> **EXCERPTED DATA**:
(* ===== verification/BootLemmas.v ===== *)
(** Mapping while the frame allocator does not exist yet: [setup_bootstrap_heap]
    ([memory.rs]) maps pages whose tables are all there already, so that no table has to be
    allocated. What it does to the tables is stated for any allocator [a] that may come
    later and offers none of them. *)
From S2P Require Import Prelude Crates Machine FrameAlloc Paging Layout PageMap.
From S2P Require Import AddressSpace PagingLemmas PageMapLemmas MapperLemmas BootstrapHeap.
From S2P Require Import Friendly PhysicalAllocator Heap ActivePageMap MemoryInit MemoryTheorems.
From S2P Require Import Redirect RemapLemmas RemapKernel.

Section present.
Context `{B : Build} `{X : X86_64Crate} `{F : BitflagsCrate}.
Context {P : Type} `{FA : FrameAllocator P} `{FS : !FrameAllocatorSpec P}.
Implicit Types (s : machine P) (a : P).

(** The path to the P1 table of a page. *)
Definition p1_path (page : Page) : list Z := [p4_index page; p3_index page; p2_index page].

Lemma next_table_present s l p i g : space_ok (mem s) (cr3 s) -> vpath (p ++ [i]) ->
  table_at (mem s) (cr3 s) (p ++ [i]) = Some g ->
  next_table_create l (tva p) i s = Ret (Some (Ok (tva (p ++ [i]))), s).
Proof.
  intros Hsp Hp Hg. rewrite table_at_snoc in Hg. destruct (table_at (mem s) (cr3 s) p) as [f|] eqn:Hf; [|done].
  assert (Hidx := proj1 Hp). apply Forall_app in Hidx as [Hidx _].
  pose proof (next_table_addr_spec s p f i (so_rec _ _ Hsp) Hidx (vpath_len _ _ Hp) Hf (vpath_idx _ _ Hp)) as Hn.
  change (next_frame (mem s) f i = Some g) in Hg. rewrite Hg in Hn. cbn [fmap option_fmap option_map] in Hn.
  unfold next_table_create, next_page_table, next_page_table_mut.
  rewrite (bind_ret _ _ _ _ _ Hn). cbv beta iota. by rewrite (bind_ret _ _ _ _ _ Hn).
Qed.

Lemma table_above s p i g : table_at (mem s) (cr3 s) (p ++ [i]) = Some g -> exists f, table_at (mem s) (cr3 s) p = Some f.
Proof. rewrite table_at_snoc. destruct (table_at _ _ p) as [f|]; [by exists f|done]. Qed.

Lemma map_to_present s page pa fl g : space_ok (mem s) (cr3 s) -> page_ok page ->
  table_at (mem s) (cr3 s) (p1_path page) = Some g -> pa mod 4096 = 0 -> 0 <= pa < 2 ^ 48 ->
  map_to page pa fl NoInvalidate s = Ret (Ok tt, set_mem (<[g + 8 * p1_index page := leaf_entry pa fl]> (mem s)) s).
Proof.
  intros Hsp [Hsz Hr _ _] Hg Hpa Hpr.
  destruct (table_above s [p4_index page; p3_index page] (p2_index page) g Hg) as [g2 H2].
  destruct (table_above s [p4_index page] (p3_index page) g2 H2) as [g1 H1].
  unfold map_to. rewrite P4_tva.
  mcall (next_table_present s Level4 [] _ g1 Hsp (vpath_page_1 page Hr) H1). cbn [app].
  mcall (next_table_present s Level3 [_] _ g2 Hsp (vpath_page_2 page Hr) H2). cbn [app].
  rewrite Hsz. rewrite bool_decide_true by eauto. msimp. rewrite bool_decide_true by done.
  mcall (next_table_present s Level2 [_; _] _ g Hsp (vpath_page_3 page Hr) Hg). cbn [app].
  unfold table_set. rewrite entry_set_ok by done. msimp.
  mcall (table_write_spec s _ g (p1_index page) (leaf_entry pa fl) Hsp (vpath_page_3 page Hr) Hg (p1_index_range page)).
  by rewrite decide_False.
Qed.

(** A change of the tables that leaves the allocator alone, seen with the allocator [a]. *)
Record drawn a (D : Page -> Prop) s s' : Prop := {
  dr_pmm : pmm s' = pmm s;
  dr_evolves : evolves D (set_pmm a s) (set_pmm a s')
}.

Lemma drawn_trans a D s1 s2 s3 : drawn a D s1 s2 -> drawn a D s2 s3 -> drawn a D s1 s3.
Proof. intros [H1 H2] [H3 H4]. split; [congruence|]. by eapply evolves_trans. Qed.

Lemma drawn_weaken a (D D' : Page -> Prop) s s' : (forall p, D p -> D' p) -> drawn a D s s' -> drawn a D' s s'.
Proof. intros HD [H1 H2]. split; [done|]. by eapply evolves_weaken. Qed.

Lemma drawn_path a D s s' page : p4_index page <> REC -> drawn a D s s' ->
  is_Some (table_at (mem s) (cr3 s) (p1_path page)) -> is_Some (table_at (mem s') (cr3 s') (p1_path page)).
Proof.
  intros Hr [_ Hev] [g Hg]. exists g. pose proof (ev_cr3 _ _ _ Hev) as Hc. cbn [cr3 set_pmm] in Hc. rewrite Hc.
  exact (ev_tables _ _ _ Hev (p1_path page) g (vpath_page_3 page Hr) Hg).
Qed.

Lemma map_to_drawn a s page pa fl : tables_inv (set_pmm a s) -> page_ok page ->
  is_Some (table_at (mem s) (cr3 s) (p1_path page)) -> pa mod 4096 = 0 -> 0 <= pa < 2 ^ 48 -> flags_ok fl ->
  exists s', map_to page pa fl NoInvalidate s = Ret (Ok tt, s') /\ drawn a (same_page page) s s' /\
    small_mapping (mem s') (cr3 s') page (leaf_entry pa fl).
Proof.
  intros Hinv Hp [g Hg] Hpa Hpr Hfl. eexists. split; [apply map_to_present; try done; apply Hinv|].
  split; [split; [done|]|].
  - by apply (leaf_evolves (set_pmm a s) page g); [|apply Hp|].
  - apply (ref_walk_leaf_same (mem s) (cr3 s) page g); [apply Hinv|apply Hp|done|].
    unfold leaf_entry. rewrite new_entry_present by done. unfold e_present. by rewrite flags_or_spec, Z.lor_spec, orb_true_r.
Qed.

(** Page numbers with the frame numbers they are mapped to. *)
Definition map_number (fl : Z) : Z * Z -> M (machine P) (result unit OutOfMemory) := fun '(frame_no, page_no) =>
  let! phys_address := lift (mul64 frame_no 4096) in
  let! virtual_address := lift (mul64 page_no 4096) in
  let! pa := lift (PhysAddr_new phys_address) in
  map_to (containing_address virtual_address) pa fl NoInvalidate.

Definition number_ok s (x : Z * Z) : Prop :=
  page_ok (page_no x.2) /\ 0 <= x.1 < 2 ^ 36 /\ is_Some (table_at (mem s) (cr3 s) (p1_path (page_no x.2))).

Lemma map_number_drawn a s fl x : tables_inv (set_pmm a s) -> flags_ok fl -> number_ok s x ->
  exists s', map_number fl x s = Ret (Ok tt, s') /\ drawn a (same_page (page_no x.2)) s s' /\
    small_mapping (mem s') (cr3 s') (page_no x.2) (leaf_entry (x.1 * 4096) fl).
Proof.
  destruct x as [f n]. intros Hinv Hfl (Hp & Hf & Ht). cbn [fst snd] in *. unfold map_number.
  rewrite mul64_small by lia. msimp. rewrite mul64_small by apply (po_range _ Hp). msimp.
  rewrite PhysAddr_new_ok by lia. msimp. rewrite page_address.
  apply map_to_drawn; try done; [apply Z_mod_mult|lia].
Qed.

Lemma map_numbers_drawn a fl l s : tables_inv (set_pmm a s) -> flags_ok fl -> Forall (number_ok s) l -> NoDup l.*2 ->
  exists s', try_each l (map_number fl) s = Ret (Ok tt, s') /\ drawn a (in_list l.*2) s s' /\
    Forall (fun x => small_mapping (mem s') (cr3 s') (page_no x.2) (leaf_entry (x.1 * 4096) fl)) l.
Proof.
  intros Hinv Hfl Hl Hnd. revert s Hinv Hl. induction l as [|x l IH]; intros s Hinv Hl.
  { exists s. split; [done|]. split; [split; [done|by apply evolves_refl]|constructor]. }
  apply list.Forall_cons in Hl as [Hx Hl]. rewrite fmap_cons in Hnd. apply list.NoDup_cons in Hnd as [Hnx Hnd].
  destruct (map_number_drawn a s fl x Hinv Hfl Hx) as (s1 & E1 & Hd1 & Hm1).
  assert (Forall (number_ok s1) l) as Hl1.
  { apply list.Forall_forall. intros y Hy. rewrite list.Forall_forall in Hl. destruct (Hl y Hy) as (H1 & H2 & H3).
    split_and!; [done|apply H2..|].
    by apply (drawn_path a (same_page (page_no x.2)) s); [apply H1|..]. }
  destruct (IH Hnd s1 (ev_inv _ _ _ (dr_evolves _ _ _ _ Hd1)) Hl1) as (s' & E & Hd & Hm).
  exists s'. cbn [try_each]. rewrite (bind_ret _ _ _ _ _ E1). split; [done|]. split.
  - eapply drawn_trans; (eapply drawn_weaken; [|done]).
    + intros p Hp. exists x.2. split; [by left|done].
    + intros p (n & Hn & Hp). exists n. split; [by right|done].
  - constructor; [|done]. unfold small_mapping. destruct Hd as [_ Hev].
    pose proof (ev_cr3 _ _ _ Hev) as Hc. cbn [cr3 set_pmm] in Hc. rewrite Hc.
    rewrite <- Hm1. apply (ev_walk _ _ _ Hev); [apply Hx|]. intros (n & Hn & Hs).
    apply same_page_inj in Hs; [|rewrite list.Forall_forall in Hl|apply Hx].
    + cbn [number page_no] in Hs. by subst.
    + apply list_elem_of_fmap in Hn as (y & -> & Hy). by apply (Hl y).
Qed.

(** The pages of a [PageRangeMapping], each with its frame: the frames are one more than
    the pages, and the last one is not used. *)
Lemma zip_frames f first last : first <= last + 1 ->
  zip (range_incl f (f + Z.of_nat (length (range_incl first last)))) (range_incl first last) =
    (fun n => (f + (n - first), n)) <$> range_incl first last.
Proof.
  intros Hle. unfold range_incl. rewrite length_seqZ. apply list_eq. intros i.
  rewrite lookup_zip_with, list_lookup_fmap.
  destruct (seqZ first (last - first + 1) !! i) as [n|] eqn:E; cbn [fmap option_fmap option_map].
  - apply lookup_seqZ in E as [-> Hi]. rewrite lookup_seqZ_lt by lia. cbn. do 2 f_equal. lia.
  - by destruct (seqZ f _ !! i).
Qed.

Lemma map_page_range_drawn a s fl p0 f0 k : tables_inv (set_pmm a s) -> flags_ok fl -> 0 <= k ->
  0 <= f0 -> f0 + k < 2 ^ 36 ->
  (forall n, p0 <= n <= p0 + k -> page_ok (page_no n) /\ is_Some (table_at (mem s) (cr3 s) (p1_path (page_no n)))) ->
  exists s', map_page_range (mkPageRangeMapping (p0, p0 + k) f0) NoInvalidate fl s = Ret (Ok tt, s') /\
    drawn a (in_pages p0 (p0 + k + 1)) s s' /\
    (forall n, p0 <= n <= p0 + k -> small_mapping (mem s') (cr3 s') (page_no n) (leaf_entry ((f0 + (n - p0)) * 4096) fl)).
Proof.
  intros Hinv Hfl Hk Hf0 Hf1 Hp. unfold map_page_range. cbn [pages start_frame fst snd].
  rewrite add64_small by (unfold range_incl; rewrite length_seqZ; lia). msimp. rewrite zip_frames by lia.
  set (l := (fun n => (f0 + (n - p0), n)) <$> range_incl p0 (p0 + k)).
  destruct (map_numbers_drawn a fl l s Hinv Hfl) as (s' & E & Hd & Hm).
  - apply list.Forall_forall. intros x (n & -> & Hn%elem_of_range_incl)%list_elem_of_fmap.
    destruct (Hp n Hn). split_and!; cbn [fst snd]; try done; lia.
  - unfold l. rewrite <- list_fmap_compose. apply NoDup_fmap_2_strong; [by intros ?? _ _ ?|]. apply NoDup_seqZ.
  - exists s'. split; [exact E|]. split.
    + eapply drawn_weaken; [|done]. intros p (n & (x & -> & Hx)%list_elem_of_fmap & Hs).
      apply list_elem_of_fmap in Hx as (m & -> & Hm'%elem_of_range_incl). exists m. split; [lia|done].
    + intros n Hn. rewrite list.Forall_forall in Hm. apply (Hm (f0 + (n - p0), n)), list_elem_of_fmap.
      exists n. split; [done|]. by apply elem_of_range_incl.
Qed.

(** The eight trees of the first gibibytes take 1024 pages. *)
Definition BOOT_BYTES : Z := (2 ^ 19 - 1) * 8.

Lemma setup_bootstrap_heap_spec a s vs ps : tables_inv (set_pmm a s) -> 0 <= ps < 2 ^ 40 ->
  KERNEL_MAPPING_BEGIN <= vs < 2 ^ 64 - 2 ^ 26 ->
  let p0 := vs / 4096 + 1 in let f0 := ps / 4096 + 1 in
  (forall n, p0 <= n < p0 + 1024 -> is_Some (table_at (mem s) (cr3 s) (p1_path (page_no n)))) ->
  exists s', setup_bootstrap_heap (2 ^ 19 - 1) vs ps None s =
      Ret ((f0 * 4096, f0 * 4096 + BOOT_BYTES), (p0 * 4096, p0 * 4096 + BOOT_BYTES), Some (new_unchecked (p0 * 4096)), s') /\
    drawn a (in_pages p0 (p0 + 1024)) s s' /\
    (forall n, p0 <= n < p0 + 1024 -> small_mapping (mem s') (cr3 s') (page_no n) (leaf_entry ((f0 + (n - p0)) * 4096) data_flags)).
Proof.
  intros Hinv Hps Hvs p0 f0 Ht. unfold KERNEL_MAPPING_BEGIN in Hvs.
  assert (0xffffffff80000 < p0 < 2 ^ 52 - 2 ^ 13) as Hp0 by (unfold p0; Z.to_euclidean_division_equations; lia).
  assert (0 < f0 <= 2 ^ 28) as Hf0 by (unfold f0; Z.to_euclidean_division_equations; lia).
  assert (forall n, p0 <= n <= p0 + 1023 -> page_ok (page_no n)) as Hpo by (intros n Hn; apply kernel_page_ok; unfold KERNEL_PAGE; lia).
  destruct (map_page_range_drawn a s data_flags p0 f0 1023 Hinv (proj1 data_flags_ok)) as (s' & E & Hd & Hm); [lia..| |].
  { intros n Hn. split; [by apply Hpo|apply Ht; lia]. }
  exists s'. split; [|split; [by replace (p0 + 1024) with (p0 + 1023 + 1) by lia|intros n Hn; apply Hm; lia]].
  unfold setup_bootstrap_heap, containing_address, page_add. cbn [number size].
  change (bytes Kib4) with 4096. rewrite add64_small by (fold p0; lia). cbn [rbind]. msimp. fold p0 f0. fold (page_no p0).
  unfold PageRangeMapping_new, start_address. cbn [size page_no number]. rewrite bool_decide_true by done. cbn [negb].
  change (bytes Kib4) with 4096. rewrite mul64_small by lia. cbn [rbind]. rewrite Z.div_mul by done.
  change (space_taken (2 ^ 19 - 1) / 4096) with 1023. rewrite add64_small by lia. cbn [rbind]. msimp.
  rewrite (bind_ret _ _ _ _ _ E). msimp. rewrite mul64_small by lia. msimp.
  change (space_taken (2 ^ 19 - 1)) with BOOT_BYTES. assert (BOOT_BYTES = 4194296) as Eb by done.
  rewrite add64_small by lia. msimp. rewrite add64_small by lia. by msimp.
Qed.

End present.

> **INSTRUCTIONS TO FOLLOW**: The response must contain each line above that holds the string "constructor".

> **ANSWER FOR THIS EXERCISE**:
  { exists s. split; [done|]. split; [split; [done|by apply evolves_refl]|constructor]. }
  - constructor; [|done]. unfold small_mapping. destruct Hd as [_ Hev].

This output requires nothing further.